* EXERCISE BRIEF:
Please copy, character for character, each line from the beginning of the listing to the line containing "- [main.py]: the", including both.
(Beginning of INFORMATION)
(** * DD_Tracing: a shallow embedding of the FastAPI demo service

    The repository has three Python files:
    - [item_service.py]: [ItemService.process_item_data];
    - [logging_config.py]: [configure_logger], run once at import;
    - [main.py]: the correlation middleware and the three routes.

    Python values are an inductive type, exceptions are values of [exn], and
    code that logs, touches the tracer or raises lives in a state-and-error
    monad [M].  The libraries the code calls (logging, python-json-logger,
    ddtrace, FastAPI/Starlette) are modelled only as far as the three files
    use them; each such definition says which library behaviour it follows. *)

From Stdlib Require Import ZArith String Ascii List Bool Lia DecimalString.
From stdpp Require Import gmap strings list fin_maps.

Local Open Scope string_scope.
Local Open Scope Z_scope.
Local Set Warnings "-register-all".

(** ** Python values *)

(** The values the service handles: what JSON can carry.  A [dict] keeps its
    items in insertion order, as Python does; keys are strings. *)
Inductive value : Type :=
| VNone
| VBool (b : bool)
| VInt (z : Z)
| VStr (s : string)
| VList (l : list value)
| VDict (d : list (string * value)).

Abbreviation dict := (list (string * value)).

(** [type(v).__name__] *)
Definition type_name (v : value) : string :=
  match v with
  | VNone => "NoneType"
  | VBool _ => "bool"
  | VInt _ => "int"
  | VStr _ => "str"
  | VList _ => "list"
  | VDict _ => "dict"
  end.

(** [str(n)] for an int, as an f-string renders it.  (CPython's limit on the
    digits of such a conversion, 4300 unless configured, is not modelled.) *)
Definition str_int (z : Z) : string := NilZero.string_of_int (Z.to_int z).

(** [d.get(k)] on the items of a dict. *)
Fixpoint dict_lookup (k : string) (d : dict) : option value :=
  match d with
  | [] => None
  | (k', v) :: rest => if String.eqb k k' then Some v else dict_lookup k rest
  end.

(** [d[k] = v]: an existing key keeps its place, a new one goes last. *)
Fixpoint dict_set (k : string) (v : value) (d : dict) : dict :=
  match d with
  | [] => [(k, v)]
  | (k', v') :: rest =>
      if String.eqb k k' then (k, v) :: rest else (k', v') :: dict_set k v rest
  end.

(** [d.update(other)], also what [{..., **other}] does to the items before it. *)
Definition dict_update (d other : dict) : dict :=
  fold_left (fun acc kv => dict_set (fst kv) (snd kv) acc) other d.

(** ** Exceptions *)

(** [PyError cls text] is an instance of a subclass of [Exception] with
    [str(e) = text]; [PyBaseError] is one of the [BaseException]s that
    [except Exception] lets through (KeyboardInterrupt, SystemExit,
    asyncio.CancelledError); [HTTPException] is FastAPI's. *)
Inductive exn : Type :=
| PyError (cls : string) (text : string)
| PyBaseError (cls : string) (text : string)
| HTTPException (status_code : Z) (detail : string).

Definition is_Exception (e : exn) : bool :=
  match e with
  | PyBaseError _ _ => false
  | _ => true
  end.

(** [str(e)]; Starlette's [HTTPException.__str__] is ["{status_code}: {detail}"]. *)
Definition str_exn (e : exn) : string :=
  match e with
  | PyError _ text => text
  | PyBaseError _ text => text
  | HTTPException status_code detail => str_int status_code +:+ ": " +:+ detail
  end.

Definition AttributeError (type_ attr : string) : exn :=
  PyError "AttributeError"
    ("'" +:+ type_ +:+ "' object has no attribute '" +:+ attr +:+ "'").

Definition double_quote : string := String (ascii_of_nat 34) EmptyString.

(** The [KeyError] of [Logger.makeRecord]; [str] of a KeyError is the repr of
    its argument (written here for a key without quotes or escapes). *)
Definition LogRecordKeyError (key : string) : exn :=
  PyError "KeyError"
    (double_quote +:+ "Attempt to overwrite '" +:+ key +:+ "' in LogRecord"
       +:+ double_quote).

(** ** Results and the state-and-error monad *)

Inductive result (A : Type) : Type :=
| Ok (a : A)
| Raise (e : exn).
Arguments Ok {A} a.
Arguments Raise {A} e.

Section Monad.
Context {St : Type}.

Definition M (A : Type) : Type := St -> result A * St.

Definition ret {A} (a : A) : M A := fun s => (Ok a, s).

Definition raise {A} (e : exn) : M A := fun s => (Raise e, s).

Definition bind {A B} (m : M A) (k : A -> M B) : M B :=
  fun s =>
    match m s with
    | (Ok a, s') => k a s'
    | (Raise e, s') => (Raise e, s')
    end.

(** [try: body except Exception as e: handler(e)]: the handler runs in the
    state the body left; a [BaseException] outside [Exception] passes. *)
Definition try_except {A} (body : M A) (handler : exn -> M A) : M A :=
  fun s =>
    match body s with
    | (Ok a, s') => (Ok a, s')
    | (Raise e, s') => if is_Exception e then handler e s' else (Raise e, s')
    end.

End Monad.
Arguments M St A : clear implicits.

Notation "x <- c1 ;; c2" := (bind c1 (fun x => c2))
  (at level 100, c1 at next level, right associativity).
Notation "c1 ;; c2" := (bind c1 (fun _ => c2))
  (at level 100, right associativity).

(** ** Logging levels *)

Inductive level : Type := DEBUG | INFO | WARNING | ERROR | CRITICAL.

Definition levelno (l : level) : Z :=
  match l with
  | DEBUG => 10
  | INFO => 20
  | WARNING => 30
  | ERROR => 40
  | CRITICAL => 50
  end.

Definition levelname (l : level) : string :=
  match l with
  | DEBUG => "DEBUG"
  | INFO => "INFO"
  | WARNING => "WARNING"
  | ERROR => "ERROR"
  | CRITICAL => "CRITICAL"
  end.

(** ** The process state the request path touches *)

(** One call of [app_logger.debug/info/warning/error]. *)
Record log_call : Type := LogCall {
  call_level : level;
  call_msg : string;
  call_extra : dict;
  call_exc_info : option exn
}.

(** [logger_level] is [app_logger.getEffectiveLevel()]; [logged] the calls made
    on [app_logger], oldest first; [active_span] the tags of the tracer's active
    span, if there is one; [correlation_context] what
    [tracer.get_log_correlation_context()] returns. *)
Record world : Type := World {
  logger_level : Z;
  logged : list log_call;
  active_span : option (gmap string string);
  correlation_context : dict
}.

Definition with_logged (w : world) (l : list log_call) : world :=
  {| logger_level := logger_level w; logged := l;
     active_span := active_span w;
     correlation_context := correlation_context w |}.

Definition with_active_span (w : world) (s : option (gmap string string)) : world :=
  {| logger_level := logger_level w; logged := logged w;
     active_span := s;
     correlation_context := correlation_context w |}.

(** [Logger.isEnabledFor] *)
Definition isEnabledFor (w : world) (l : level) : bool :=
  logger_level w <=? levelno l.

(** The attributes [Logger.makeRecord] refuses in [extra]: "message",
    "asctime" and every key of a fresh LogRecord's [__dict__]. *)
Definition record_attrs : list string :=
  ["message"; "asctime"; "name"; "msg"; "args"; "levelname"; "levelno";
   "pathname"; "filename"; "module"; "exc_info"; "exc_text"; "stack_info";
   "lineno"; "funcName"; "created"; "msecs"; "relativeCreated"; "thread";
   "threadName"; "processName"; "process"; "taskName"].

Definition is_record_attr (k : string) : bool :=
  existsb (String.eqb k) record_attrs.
(End of INFORMATION)
* REPLY TO THE EXERCISE:
(** * DD_Tracing: a shallow embedding of the FastAPI demo service

    The repository has three Python files:
    - [item_service.py]: [ItemService.process_item_data];
    - [logging_config.py]: [configure_logger], run once at import;
    - [main.py]: the correlation middleware and the three routes.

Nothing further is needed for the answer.